Asian shares rebounded on Friday as comments from a Federal Reserve official eased worries that the central bank might raise rates more aggressively this year. Chinese stocks advanced in a holiday-shortened week, paring some of their big declines from the previous week’s global sell-off, as the country celebrated the Lunar New Year holiday. China’s Shanghai Composite was up 2.8% over the week.
Back home, benchmark indices in India too logged modest gains of 0.4% as BSE Sensex closed at 34,142. While the Nirav Modi fraud saga still continued with public sector banks witnessing selling pressure, a spurt in metal stocks and pharma stocks meant that the benchmark indices ended the week on a positive note.
Key World Markets During the Week
On the sectoral indices front, stocks from Consumer Durables and Banking witnessed selling pressure.
BSE Indices During the Week
Key economic and industry developments last week
In news about the economy. Fitch Ratings in its latest report has stated that the Reserve Bank of India’s (RBI) new norms for overhauling the mechanism to deal with the bad debt, is likely to push up banks’ credit costs and weaken earnings in the near term.
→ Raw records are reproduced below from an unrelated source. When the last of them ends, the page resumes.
(* ===== verification/BnSpec.v ===== *)
(** * BoringSSL: what the functions on multiple-precision integers compute

    Words and their value, the loops over words, and the operations on BIGNUMs
    as operations on numbers, wherever the result and the operands are. *)
From S2P Require Import Prelude CBuf CMem Cbs CbsSpec Base64 Bn.

#[local] Ltac Zify.zify_post_hook ::= Z.to_euclidean_division_equations.

(** ** Words and their value *)

Abbreviation words := (Forall (in_u 64)).

Fixpoint val (ws : list Z) : Z := match ws with [] => 0 | x :: ws' => x + 2 ^ 64 * val ws' end.

(** The weight of the word behind [n] words. *)
Definition weight (n : nat) : Z := 2 ^ (64 * Z.of_nat n).

Lemma weight_S n : weight (S n) = 2 ^ 64 * weight n.
Proof. unfold weight. rewrite <- Z.pow_add_r by lia. f_equal. lia. Qed.

Lemma weight_pos n : 0 < weight n.
Proof. unfold weight. lia. Qed.

Lemma weight_add n m : weight (n + m) = weight n * weight m.
Proof. unfold weight. rewrite <- Z.pow_add_r by lia. f_equal. lia. Qed.

Lemma val_app a b : val (a ++ b) = val a + weight (length a) * val b.
Proof. induction a as [|x a IH]; cbn [val app length]; [unfold weight; lia|]. rewrite IH, weight_S. lia. Qed.

Lemma val_bound a : words a -> 0 <= val a < weight (length a).
Proof.
  induction 1 as [|x a Hx Ha IH]; cbn [val length]; [unfold weight; lia|]. rewrite weight_S. unfold in_u in Hx. lia.
Qed.

Lemma val_zeros n : val (replicate n 0) = 0.
Proof. induction n as [|n IH]; [done|]. cbn [replicate val]. rewrite IH. lia. Qed.

Lemma words_both a b : words (a ++ b) <-> words a /\ words b.
Proof. apply Forall_app. Qed.

Lemma words_zeros n : words (replicate n 0).
Proof. apply Forall_replicate. unfold in_u. lia. Qed.

(** Without the zero words at the end. *)
Definition minimal (ws : list Z) : Prop := last ws <> Some 0.

Lemma strip_exists ws : exists ws' k, ws = ws' ++ replicate k 0 /\ minimal ws'.
Proof.
  induction ws as [|x ws IH] using rev_ind; [by exists [], 0%nat|]. destruct (decide (x = 0)) as [->|Hx].
  - destruct IH as (ws' & k & -> & Hm). exists ws', (S k). split; [|done]. by rewrite replicate_S_end, app_assoc.
  - exists (ws ++ [x]), 0%nat. rewrite app_nil_r. split; [done|]. unfold minimal. rewrite last_snoc. congruence.
Qed.

Lemma minimal_pos ws : words ws -> minimal ws -> ws <> [] -> weight (length ws - 1) <= val ws.
Proof.
  intros Hw Hm Hne. destruct ws as [|x ws _] using rev_ind; [done|]. unfold minimal in Hm. rewrite last_snoc in Hm. apply words_both in Hw as [Hw Hx].
  apply Forall_cons in Hx as [Hx _]. rewrite val_app, length_app. cbn [val length]. pose proof (val_bound ws Hw). unfold in_u in Hx. assert (x <> 0) by congruence.
  replace (length ws + 1 - 1)%nat with (length ws) by lia. pose proof (weight_pos (length ws)). nia.
Qed.

(** ** Reading and writing words *)

(** The words [ws] are at [p]. *)
Definition words_at (w : bns) (p : Z * Z) (ws : list Z) : Prop :=
  exists b, w !! p.1 = Some b /\ rds (d b) p.2 (Z.of_nat (length ws)) = Some ws.

(** There is room for [n] words at [p]. *)
Definition room (w : bns) (p : Z * Z) (n : Z) : Prop := exists b, w !! p.1 = Some b /\ 0 <= p.2 /\ 0 <= n /\ p.2 + n <= dmax b.

(** The store with [ws] at [p]. *)
Definition store_at (w : bns) (p : Z * Z) (ws : list Z) : bns := alter (fun b => with_d (splice (Z.to_nat p.2) ws (d b)) b) p.1 w.

(** Writing at [r] from the front does not disturb what is still to be read at [p]. *)
Definition apart (r p : Z * Z) : Prop := r.1 <> p.1 \/ r.2 <= p.2.

Definition shift (p : Z * Z) (i : Z) : Z * Z := (p.1, p.2 + i).

Lemma rds_cons {A} (l : list A) i x xs : rds l i (Z.of_nat (length (x :: xs))) = Some (x :: xs) ->
  rd l i = Some x /\ rds l (i + 1) (Z.of_nat (length xs)) = Some xs.
Proof.
  unfold rds, rd. case_bool_decide as H; [|done]. cbn [length] in H. rewrite !Nat2Z.id. intros E. injection E as E. rewrite bool_decide_eq_true_2 by lia.
  cbn [length] in E. destruct (drop (Z.to_nat i) l) as [|y t] eqn:Ed; [done|]. cbn [take] in E. injection E as <- E.
  assert (l !! Z.to_nat i = Some y) as El by (pose proof (lookup_drop l (Z.to_nat i) 0) as H1; rewrite Ed, Nat.add_0_r in H1; by rewrite <- H1).
  split; [done|]. rewrite bool_decide_eq_true_2 by lia. f_equal. replace (Z.to_nat (i + 1)) with (Z.to_nat i + 1)%nat by lia. rewrite <- drop_drop, Ed. cbn [drop]. done.
Qed.

Lemma word_shift w p i : word w p i = word w (shift p i) 0.
Proof. unfold word, shift. cbn [fst snd]. by rewrite Z.add_0_r. Qed.

Lemma words_at_cons w p x ws : words_at w p (x :: ws) -> word w p 0 = Some x /\ words_at w (shift p 1) ws.
Proof.
  intros (b & Eb & H). apply rds_cons in H as [H1 H2]. split; [|by exists b]. unfold word. rewrite Eb. cbn [mbind option_bind]. by rewrite Z.add_0_r.
Qed.

Lemma shift_shift p i j : shift (shift p i) j = shift p (i + j).
Proof. unfold shift. cbn [fst snd]. f_equal. lia. Qed.

Lemma lookup_store_at w r ws a : store_at w r ws !! a = if bool_decide (a = r.1) then (fun b => with_d (splice (Z.to_nat r.2) ws (d b)) b) <$> w !! a else w !! a.
Proof. unfold store_at. case_bool_decide as H; [subst a; by rewrite lookup_alter_eq|]. by rewrite lookup_alter_ne by congruence. Qed.

Lemma store_nil w r : store_at w r [] = w.
Proof.
  apply map_eq. intros a. rewrite lookup_store_at. case_bool_decide as Ha; [|done]. destruct (w !! a) as [b|]; [|done]. cbn. f_equal.
  unfold splice, with_d. rewrite Nat.add_0_r. cbn [app]. rewrite take_drop. by destruct b.
Qed.

Lemma set_word_at w p i v : room w (shift p i) 1 -> set_word w p i v = Some (store_at w (shift p i) [v]).
Proof.
  intros (b & Eb & H0 & _ & H). unfold set_word, store_at, wr, wrs. cbn [shift fst snd] in *. rewrite Eb. cbn [mbind option_bind length]. unfold dmax in H.
  rewrite bool_decide_eq_true_2 by lia. cbn [mbind option_bind]. f_equal. apply map_eq. intros a. destruct (decide (a = p.1)) as [->|Ha].
  - by rewrite lookup_insert_eq, lookup_alter_eq, Eb.
  - by rewrite lookup_insert_ne, lookup_alter_ne by congruence.
Qed.

Lemma room_store w r ws p n : room w r (Z.of_nat (length ws)) -> room w p n -> room (store_at w r ws) p n.
Proof.
  intros (b & Eb & H1 & H2 & H3) (c & Ec & H4 & H5 & H6). unfold room. rewrite lookup_store_at. case_bool_decide as Hp; [|by exists c].
  rewrite Ec. eexists. split; [done|]. unfold dmax in *. cbn [with_d d]. rewrite <- Hp in Eb. rewrite length_splice by (rewrite Hp in *; assert (b = c) as -> by congruence; lia). done.
Qed.

Lemma words_at_store w r vs p ws : room w r (Z.of_nat (length vs)) -> r.1 <> p.1 \/ r.2 + Z.of_nat (length vs) <= p.2 -> words_at w p ws -> words_at (store_at w r vs) p ws.
Proof.
  intros (b & Eb & H1 & _ & H3) Ha (c & Ec & H). unfold words_at. rewrite lookup_store_at. case_bool_decide as Hp; [|by exists c].
  rewrite Ec. eexists. split; [done|]. cbn [with_d d]. rewrite Hp in *. assert (b = c) as -> by congruence. unfold rds in *. unfold dmax in H3. case_bool_decide as Hb; [|done].
  rewrite length_splice by lia. rewrite bool_decide_eq_true_2 by lia. rewrite <- H. f_equal. apply splice_read_after; destruct Ha; [done|lia..].
Qed.

Lemma store_at_app w r a b : room w r (Z.of_nat (length (a ++ b))) -> store_at (store_at w r a) (shift r (Z.of_nat (length a))) b = store_at w r (a ++ b).
Proof.
  intros (c & Ec & H1 & _ & H3). apply map_eq. intros i. rewrite !lookup_store_at. cbn [shift fst snd]. case_bool_decide as Hi; [|done]. subst i. rewrite Ec. cbn. f_equal.
  unfold dmax in H3. rewrite length_app in H3. replace (Z.to_nat (r.2 + Z.of_nat (length a))) with (Z.to_nat r.2 + length a)%nat by lia. rewrite splice_splice by lia. done.
Qed.

Lemma room_less w p n m : room w p n -> 0 <= m <= n -> room w p m.
Proof. intros (b & Eb & H) Hm. exists b. split; [done|]. lia. Qed.

Lemma room_shift w p n i : room w p n -> 0 <= i <= n -> room w (shift p i) (n - i).
Proof. intros (b & Eb & H) Hm. exists b. split; [done|]. cbn. lia. Qed.

(** ** The loops *)

Fixpoint steps {S} (step : Z -> S -> option S) (n : nat) (i : Z) (s : S) : option S :=
  match n with O => Some s | Datatypes.S n' => s' ← step i s; steps step n' (i + 1) s' end.

Lemma steps_app {S} (step : Z -> S -> option S) n m i s : steps step (n + m) i s = s' ← steps step n i s; steps step m (i + Z.of_nat n) s'.
Proof.
  revert i s. induction n as [|n IH]; intros i s; cbn [steps Nat.add]; [by rewrite Z.add_0_r|]. destruct (step i s); [|done]. cbn [mbind option_bind]. rewrite IH.
  by replace (i + 1 + Z.of_nat n) with (i + Z.of_nat (Datatypes.S n)) by lia.
Qed.
(* ===== verification/Asn1String.v ===== *)
(** * BoringSSL: ASN.1 strings ([asn1_lib.c], [a_bitstr.c])

    An [ASN1_STRING] has a length, a type, flags and a heap object for its
    contents, which may be larger than the length.  A pointer to an object is
    an option: [None] is NULL.  [malloc n] is the object of [n] bytes that
    [OPENSSL_malloc] returns, with any contents, or NULL.  A function returns
    [None] where its behaviour is undefined. *)
From S2P Require Import Prelude CBuf.

Definition V_ASN1_INTEGER := 2.
Definition V_ASN1_BIT_STRING := 3.
Definition V_ASN1_OCTET_STRING := 4.
Definition V_ASN1_ENUMERATED := 10.
Definition V_ASN1_UTCTIME := 23.
Definition V_ASN1_GENERALIZEDTIME := 24.
Definition V_ASN1_NEG := 0x100.
Definition V_ASN1_NEG_INTEGER := Z.lor V_ASN1_INTEGER V_ASN1_NEG.
Definition V_ASN1_NEG_ENUMERATED := Z.lor V_ASN1_ENUMERATED V_ASN1_NEG.
Definition ASN1_STRING_FLAG_BITS_LEFT := 0x08.

Record asn1_string : Type := mk_string {
  slen : Z;
  stype : Z;
  sdata : option (list Z);
  sflags : Z }.

Definition set_len (l : Z) (s : asn1_string) := mk_string l (stype s) (sdata s) (sflags s).
Definition set_type (t : Z) (s : asn1_string) := mk_string (slen s) t (sdata s) (sflags s).
Definition set_data (d : option (list Z)) (s : asn1_string) := mk_string (slen s) (stype s) d (sflags s).
Definition set_flags (f : Z) (s : asn1_string) := mk_string (slen s) (stype s) (sdata s) f.

Section Strings.
Variable malloc : Z -> option (list Z).

(** [OPENSSL_realloc] copies what fits into a new object. *)
Definition OPENSSL_realloc (orig : option (list Z)) (new_size : Z) : option (list Z) :=
  match orig with
  | None => malloc new_size
  | Some old =>
      ret ← malloc new_size;
      let to_copy := take (Z.to_nat new_size) old in
      Some (to_copy ++ drop (length to_copy) ret)
  end.

(** A pointer to the characters [data], of which the caller may have fewer
    than [len].  The result is the return value and the string. *)
Definition ASN1_STRING_set (str : asn1_string) (data : option (list Z)) (len : Z) : option (bool * asn1_string) :=
  let put (len : Z) :=
    let store (str : asn1_string) :=
      let str := set_len len str in
      match data with
      | None => Some (true, str)
      | Some d =>
          v ← rds d 0 len;
          buf ← sdata str;
          buf ← wrs buf 0 v;
          buf ← wr buf len 0;
          Some (true, set_data (Some buf) str)
      end in
    if (slen str <=? len) || bool_decide (sdata str = None) then
      n ← i32 (len + 1);
      match (match sdata str with None => malloc n | Some c => OPENSSL_realloc (Some c) n end) with
      | None => Some (false, str)
      | Some buf => store (set_data (Some buf) str)
      end
    else store str in
  if len <? 0 then
    match data with
    | None => Some (false, str)
    | Some d => n ← list_find (0 =.) d; put (s32 (Z.of_nat n.1))
    end
  else put len.

Definition ASN1_STRING_type_new (type : Z) : option asn1_string :=
  match malloc 24 with
  | None => None
  | Some _ => Some (mk_string 0 type None 0)
  end.

Definition ASN1_STRING_new : option asn1_string := ASN1_STRING_type_new V_ASN1_OCTET_STRING.

Definition ASN1_STRING_copy (dst : asn1_string) (str : option asn1_string) : option (bool * asn1_string) :=
  match str with
  | None => Some (false, dst)
  | Some str =>
      r ← ASN1_STRING_set dst (sdata str) (slen str);
      let '(ok, dst) := r in
      if ok : bool then Some (true, set_flags (sflags str) (set_type (stype str) dst)) else Some (false, dst)
  end.

(** The outer option is undefined behaviour, the inner one NULL. *)
Definition ASN1_STRING_dup (str : option asn1_string) : option (option asn1_string) :=
  match str with
  | None => Some None
  | Some str =>
      match ASN1_STRING_new with
      | None => Some None
      | Some ret =>
          r ← ASN1_STRING_copy ret (Some str);
          Some (if r.1 : bool then Some r.2 else None)
      end
  end.

Definition ASN1_STRING_set0 (str : asn1_string) (data : option (list Z)) (len : Z) : asn1_string :=
  set_len len (set_data data str).
End Strings.

Definition ASN1_STRING_length (str : asn1_string) : Z := slen str.
Definition ASN1_STRING_type (str : asn1_string) : Z := stype str.
Definition ASN1_STRING_get0_data (str : asn1_string) : option (list Z) := sdata str.

(** A byte of the contents. *)
Definition data_byte (str : asn1_string) (i : Z) : option Z := buf ← sdata str; rd buf i.

(** [OPENSSL_memcmp] takes any pointers when there is nothing to compare. *)
Definition compare_data (a b : option (list Z)) (n : Z) : option Z :=
  if n =? 0 then Some 0
  else a ← a; b ← b; x ← rds a 0 n; y ← rds b 0 n; Some (memcmp x y).

(** ** Bit strings *)

Fixpoint trim_loop (fuel : nat) (str : asn1_string) (len : Z) : option Z :=
  if len <=? 0 then Some len
  else
    match fuel with
    | O => None
    | S fuel' =>
        c ← data_byte str (len - 1);
        if c =? 0 then trim_loop fuel' str (len - 1) else Some len
    end.

Fixpoint padding_loop (fuel : nat) (last padding_bits : Z) : Z :=
  match fuel with
  | O => padding_bits
  | S fuel' =>
      if padding_bits <? 7 then
        if negb (Z.land last (Z.shiftl 1 padding_bits) =? 0) then padding_bits
        else padding_loop fuel' last (padding_bits + 1)
      else padding_bits
  end.

(** The length and the number of padding bits. *)
Definition asn1_bit_string_length (str : asn1_string) : option (Z * Z) :=
  let len := slen str in
  if negb (Z.land (sflags str) ASN1_STRING_FLAG_BITS_LEFT =? 0) then
    Some (len, if len =? 0 then 0 else Z.land (sflags str) 7)
  else
    len ← trim_loop (Z.to_nat len) str len;
    if 0 <? len then last ← data_byte str (len - 1); Some (len, padding_loop 7 last 0)
    else Some (len, 0).

Definition ASN1_BIT_STRING_num_bytes (str : asn1_string) : option (option Z) :=
  r ← asn1_bit_string_length str;
  let '(len, padding_bits) := r in
  Some (if negb (padding_bits =? 0) then None else Some len).

Definition ASN1_STRING_cmp (a b : asn1_string) : option Z :=
  x ← (if stype a =? V_ASN1_BIT_STRING then asn1_bit_string_length a else Some (slen a, 0));
  y ← (if stype b =? V_ASN1_BIT_STRING then asn1_bit_string_length b else Some (slen b, 0));
  let '(a_length, a_padding) := x in
  let '(b_length, b_padding) := y in
  if a_length <? b_length then Some (-1)
  else if b_length <? a_length then Some 1
  else if b_padding <? a_padding then Some (-1)
  else if a_padding <? b_padding then Some 1
  else
    ret ← compare_data (sdata a) (sdata b) a_length;
    Some (if negb (ret =? 0) then ret
          else if stype a <? stype b then -1
          else if stype b <? stype a then 1
          else 0).
(* ===== verification/Asn1Int.v ===== *)
(** * BoringSSL: ASN.1 integers ([a_int.c], [a_enum.c])

    An [ASN1_INTEGER] is a string with the magnitude of the value, most
    significant byte first; the sign is in the type.  Of the conversions of
    [a_enum.c] from and to [BIGNUM] there is no model. *)
From S2P Require Import Prelude CBuf Bn Asn1String.

Definition is_neg (s : asn1_string) : bool := negb (Z.land (stype s) V_ASN1_NEG =? 0).

Definition ASN1_INTEGER_cmp (x y : asn1_string) : option Z :=
  let neg := is_neg x in
  if negb (eqb neg (is_neg y)) then Some (if neg then -1 else 1)
  else
    ret ← ASN1_STRING_cmp x y;
    if neg : bool then i32 (- ret) else Some ret.

Section Integers.
Variable malloc : Z -> option (list Z).

Definition ASN1_INTEGER_dup (x : option asn1_string) : option (option asn1_string) := ASN1_STRING_dup malloc x.

(** ** The contents octets *)

(** Is there a byte other than zero at or behind [i]? *)
Fixpoint any_nonzero (fuel : nat) (a : asn1_string) (i : Z) : option bool :=
  if i <? slen a then
    match fuel with
    | O => None
    | S fuel' => c ← data_byte a i; if negb (c =? 0) then Some true else any_nonzero fuel' a (i + 1)
    end
  else Some false.

(** The byte to put in front, and whether the value is negative. *)
Definition integer_padding (a : asn1_string) : option (option Z * bool) :=
  let neg := is_neg a in
  i ← data_byte a 0;
  let neg := if (slen a =? 1) && (i =? 0) then false else neg in
  if negb neg && (127 <? i) then Some (Some 0, neg)
  else if neg then
    if 128 <? i then Some (Some 0xff, neg)
    else if i =? 128 then
      more ← any_nonzero (Z.to_nat (slen a)) a 1;
      Some (if more : bool then Some 0xff else None, neg)
    else Some (None, neg)
  else Some (None, neg).

(** The two's complement, from the last byte to the first: the zero bytes at
    the end stay, one byte is negated, the bytes in front are complemented. *)
Fixpoint negate_zeros (fuel : nat) (dst : list Z) (p : Z) (src : list Z) (n i : Z) : option (list Z * Z * Z * Z) :=
  match fuel with
  | O => None
  | S fuel' =>
      c ← rd src n;
      if (c =? 0) && (1 <? i) then dst ← wr dst p 0; negate_zeros fuel' dst (p - 1) src (n - 1) (i - 1)
      else Some (dst, p, n, i)
  end.

Fixpoint complement_loop (fuel : nat) (dst : list Z) (p : Z) (src : list Z) (n i : Z) : option (list Z) :=
  if 0 <? i then
    match fuel with
    | O => None
    | S fuel' =>
        c ← rd src n; dst ← wr dst p (Z.lxor c 0xff);
        complement_loop fuel' dst (p - 1) src (n - 1) (i - 1)
    end
  else Some dst.

(** The complement of a byte plus one, and the complement of the bytes in front. *)
Definition negate_rest (dst : list Z) (p : Z) (src : list Z) (n i : Z) : option (list Z) :=
  c ← rd src n;
  dst ← wr dst p (u8 (Z.lxor c 0xff + 1));
  complement_loop (Z.to_nat i) dst (p - 1) src (n - 1) (i - 1).

(** The output is a position in an array; NULL asks for the length only. *)
Definition i2c_ASN1_INTEGER (a : option asn1_string) (pp : option (list Z * Z)) : option (Z * option (list Z * Z)) :=
  match a with
  | None => Some (0, pp)
  | Some a =>
      pn ← (if slen a =? 0 then Some (None, is_neg a) else integer_padding a);
      let '(pb, neg) := pn in
      ret ← (if slen a =? 0 then Some 1 else i32 (slen a + match pb with Some _ => 1 | None => 0 end));
      match pp with
      | None => Some (ret, None)
      | Some (out, p0) =>
          op ← match pb with Some b => out ← wr out p0 b; Some (out, p0 + 1) | None => Some (out, p0) end;
          let '(out, p) := op in
          out ← (if slen a =? 0 then wr out p 0
                 else
                   data ← sdata a;
                   if negb neg then v ← rds data 0 (slen a); wrs out p v
                   else
                     z ← negate_zeros (Z.to_nat (slen a)) out (p + (slen a - 1)) data (slen a - 1) (slen a);
                     let '(out, p, n, i) := z in
                     negate_rest out p data n i);
          Some (ret, Some (out, p0 + ret))
      end
  end.

(** The same for reading; the byte in front of the contents stops the loop. *)
Fixpoint read_zeros (fuel : nat) (dst : list Z) (to : Z) (src : list Z) (p i : Z) : option (list Z * Z * Z * Z) :=
  match fuel with
  | O => None
  | S fuel' =>
      c ← rd src p;
      if (c =? 0) && negb (i =? 0) then dst ← wr dst to 0; read_zeros fuel' dst (to - 1) src (p - 1) (i - 1)
      else Some (dst, to, p, i)
  end.

(** [len] bytes at [pp]; the string in [a], or a new one.  The inner [None] is
    the return of NULL. *)
Definition c2i_ASN1_INTEGER (a : option asn1_string) (pp : list Z) (len : Z) : option (option asn1_string) :=
  if (len <? 0) || (INT_MAX / 2 <? len) then Some None
  else
    match (match a with None => ASN1_STRING_type_new malloc V_ASN1_INTEGER | Some _ => a end) with
    | None => Some None
    | Some ret =>
        match malloc (len + 1) with
        | None => Some None
        | Some s =>
            r ← (if len =? 0 then Some (V_ASN1_INTEGER, s, 0)
                 else
                   b ← rd pp 0;
                   if negb (Z.land b 0x80 =? 0) then
                     let skip := (b =? 0xff) && negb (len =? 1) in
                     let p := if skip then 1 else 0 in
                     let len := if skip then len - 1 else len in
                     z ← read_zeros (Z.to_nat (len + 1)) s (len - 1) pp (p + (len - 1)) len;
                     let '(s, to, p, i) := z in
                     if i =? 0 then
                       s ← wr s 0 1; s ← wr s len 0;
                       Some (V_ASN1_NEG_INTEGER, s, len + 1)
                     else
                       s ← negate_rest s to pp p i;
                       Some (V_ASN1_NEG_INTEGER, s, len)
                   else
                     let skip := (b =? 0) && negb (len =? 1) in
                     let p := if skip then 1 else 0 in
                     let len := if skip then len - 1 else len in
                     v ← rds pp p len;
                     s ← wrs s 0 v;
                     Some (V_ASN1_INTEGER, s, len));
            let '(type, s, len) := r in
            Some (Some (set_len len (set_data (Some s) (set_type type ret))))
        end
    end.

(** ** Machine integers *)

(** The bytes of [CRYPTO_bswap8(v)] in memory: big endian. *)
Definition bytes8 (v : Z) : list Z := (fun i => Z.land (Z.shiftr v (8 * (7 - i))) 0xff) <$> seqZ 0 8.

Fixpoint leading_zeros_loop (fuel : nat) (data : list Z) (n : Z) : option Z :=
  if n <? 7 then
    match fuel with
    | O => None
    | S fuel' => c ← rd data n; if negb (c =? 0) then Some n else leading_zeros_loop fuel' data (n + 1)
    end
  else Some n.

Definition ASN1_INTEGER_set_uint64 (out : asn1_string) (v : Z) : option (bool * asn1_string) :=
  match malloc 8 with
  | None => Some (false, out)
  | Some newdata =>
      data ← wrs newdata 0 (bytes8 v);
      n ← leading_zeros_loop 7 data 0;
      let length := 8 - n in
      v ← rds data n length;
      data ← wrs data 0 v;
      Some (true, mk_string length V_ASN1_INTEGER (Some data) (sflags out))
  end.

Definition ASN1_INTEGER_set (a : asn1_string) (v : Z) : option (bool * asn1_string) :=
  if 0 <=? v then ASN1_INTEGER_set_uint64 a v
  else
    r ← ASN1_INTEGER_set_uint64 a (u64 (0 - u64 v));
    let '(ok, a) := r in
    Some (if ok : bool then (true, set_type V_ASN1_NEG_INTEGER a) else (false, a)).

Fixpoint get_loop (fuel : nat) (data : list Z) (len i r64 : Z) : option Z :=
  if i <? len then
    match fuel with
    | O => None
    | S fuel' => c ← rd data i; get_loop fuel' data len (i + 1) (Z.lor (u64 (Z.shiftl r64 8)) c)
    end
  else Some r64.

(** The common body of [ASN1_INTEGER_get] and [ASN1_ENUMERATED_get]. *)
Definition get_magnitude (neg : bool) (a : asn1_string) : option Z :=
  if 8 <? slen a then Some (-1)
  else
    r64 ← match sdata a with None => Some 0 | Some data => get_loop 8 data (slen a) 0 0 end;
    if bool_decide (sdata a <> None) && (LONG_MAX <? r64) then Some (-1)
    else let r := s64 r64 in if neg then i64 (- r) else Some r.

Definition ASN1_INTEGER_get (a : option asn1_string) : option Z :=
  match a with
  | None => Some 0
  | Some a =>
      if stype a =? V_ASN1_NEG_INTEGER then get_magnitude true a
      else if negb (stype a =? V_ASN1_INTEGER) then Some (-1)
      else get_magnitude false a
  end.

(** ** BIGNUMs *)

(** The [BIGNUM] is [bn].  The result is whether a pointer other than NULL is
    returned, and the object: the caller's, or the new one that is returned.
    On a failure the caller's object has the type of [bn] already. *)
Definition BN_to_ASN1_INTEGER (bn : bignum) (ai : option asn1_string) : option (bool * option asn1_string) :=
  match (match ai with None => ASN1_STRING_type_new malloc V_ASN1_INTEGER | Some _ => ai end) with
  | None => Some (false, None)
  | Some ret =>
      negative ← (if BN_is_negative bn then zero ← BN_is_zero bn; Some (negb zero) else Some false);
      let ret := set_type (if negative : bool then V_ASN1_NEG_INTEGER else V_ASN1_INTEGER) ret in
      bits ← BN_num_bits bn;
      let j := s32 bits in
      let len := if j =? 0 then 0 else Z.quot j 8 + 1 in
      match (if slen ret <? len + 4
             then (fun new_data => set_data (Some new_data) ret) <$> OPENSSL_realloc malloc (sdata ret) (len + 4)
             else Some ret) with
      | None => Some (false, match ai with None => None | Some _ => Some ret end)
      | Some ret =>
          data ← sdata ret;
          r ← BN_bn2bin bn data 0;
          let '(n, data) := r in
          let length := s32 n in
          if length =? 0 then data ← wr data 0 0; Some (true, Some (set_len 1 (set_data (Some data) ret)))
          else Some (true, Some (set_len length (set_data (Some data) ret)))
      end
  end.

(** Into the [BIGNUM] at [bn]; [words] is the allocator of arrays of words. *)
Definition ASN1_INTEGER_to_BN (words : Z -> option (list Z)) (w : bns) (ai : asn1_string) (bn : Z) : option (bool * bns) :=
  r ← BN_bin2bn words w (default [] (sdata ai)) (u64 (slen ai)) bn;
  let '(ok, w) := r in
  if negb ok then Some (false, w)
  else if stype ai =? V_ASN1_NEG_INTEGER then w ← BN_set_negative w bn 1; Some (true, w)
  else Some (true, w).

(** ** Enumerated values *)

(** The low bytes of [d], least significant first, until nothing is left. *)
Fixpoint low_bytes (fuel : nat) (d : Z) : list Z :=
  match fuel with
  | O => []
  | S fuel' => if d =? 0 then [] else Z.land (s32 d) 0xff :: low_bytes fuel' (Z.shiftr d 8)
  end.

Definition ASN1_ENUMERATED_set (a : asn1_string) (v : Z) : option (bool * asn1_string) :=
  let a := set_type V_ASN1_ENUMERATED a in
  let a := if slen a <? 9
           then set_data ((fun d => replicate (length d) 0) <$> malloc 9) a else a in
  match sdata a with
  | None => Some (false, a)
  | Some data =>
      d ← (if v <? 0 then i64 (- v) else Some v);
      let a := if v <? 0 then set_type V_ASN1_NEG_ENUMERATED a else a in
      let buf := rev (low_bytes 8 d) in
      data ← wrs data 0 buf;
      Some (true, set_len (Z.of_nat (length buf)) (set_data (Some data) a))
  end.

Definition ASN1_ENUMERATED_get (a : option asn1_string) : option Z :=
  match a with
  | None => Some 0
  | Some a =>
      if stype a =? V_ASN1_NEG_ENUMERATED then get_magnitude true a
      else if negb (stype a =? V_ASN1_ENUMERATED) then Some (-1)
      else get_magnitude false a
  end.
End Integers.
However, it believed that stronger regulatory efforts to deal with the problem of mounting bad loans in Indian banking system along with planned recapitalisation of state banks, could help support a recovery in the sector over the medium term.
It also noted that the new framework gives banks less discretion over the reporting and resolution of bad assets and attempts to address the complexities involved in resolving the stressed loans of large borrowers. Under the new framework for NPL resolution, it observed that banks will need to report defaults by large borrowers weekly, indicating a more invasive approach to tracking bad assets.
It added that more accounts are also likely to be pushed toward insolvency courts and into liquidation, particularly since the new guidelines require all of a borrower’s lenders to agree on a resolution plan to keep it away from the courts.
In news from the IT sector. In a move that could potentially hurt India’s IT industry, the Trump administration has announced a new policy that makes very tough the procedure of issuing H-1B visas to those to be employed at one or more third-party worksites.
Under the new policy, the company would have to go an extra length to prove that its H-1B employee at a third-party worksite has specific and non-qualifying speculative assignments in speciality occupation.
Indian IT companies, which are among the major beneficiaries of H-1B visas, have a significant number of its employees deployed at third-party worksites.
The new move announced empowers the US Citizenship and Immigration Services (USCIS) to issue H-1B visas to an employee only for the period for which they have worked at a third-party worksite.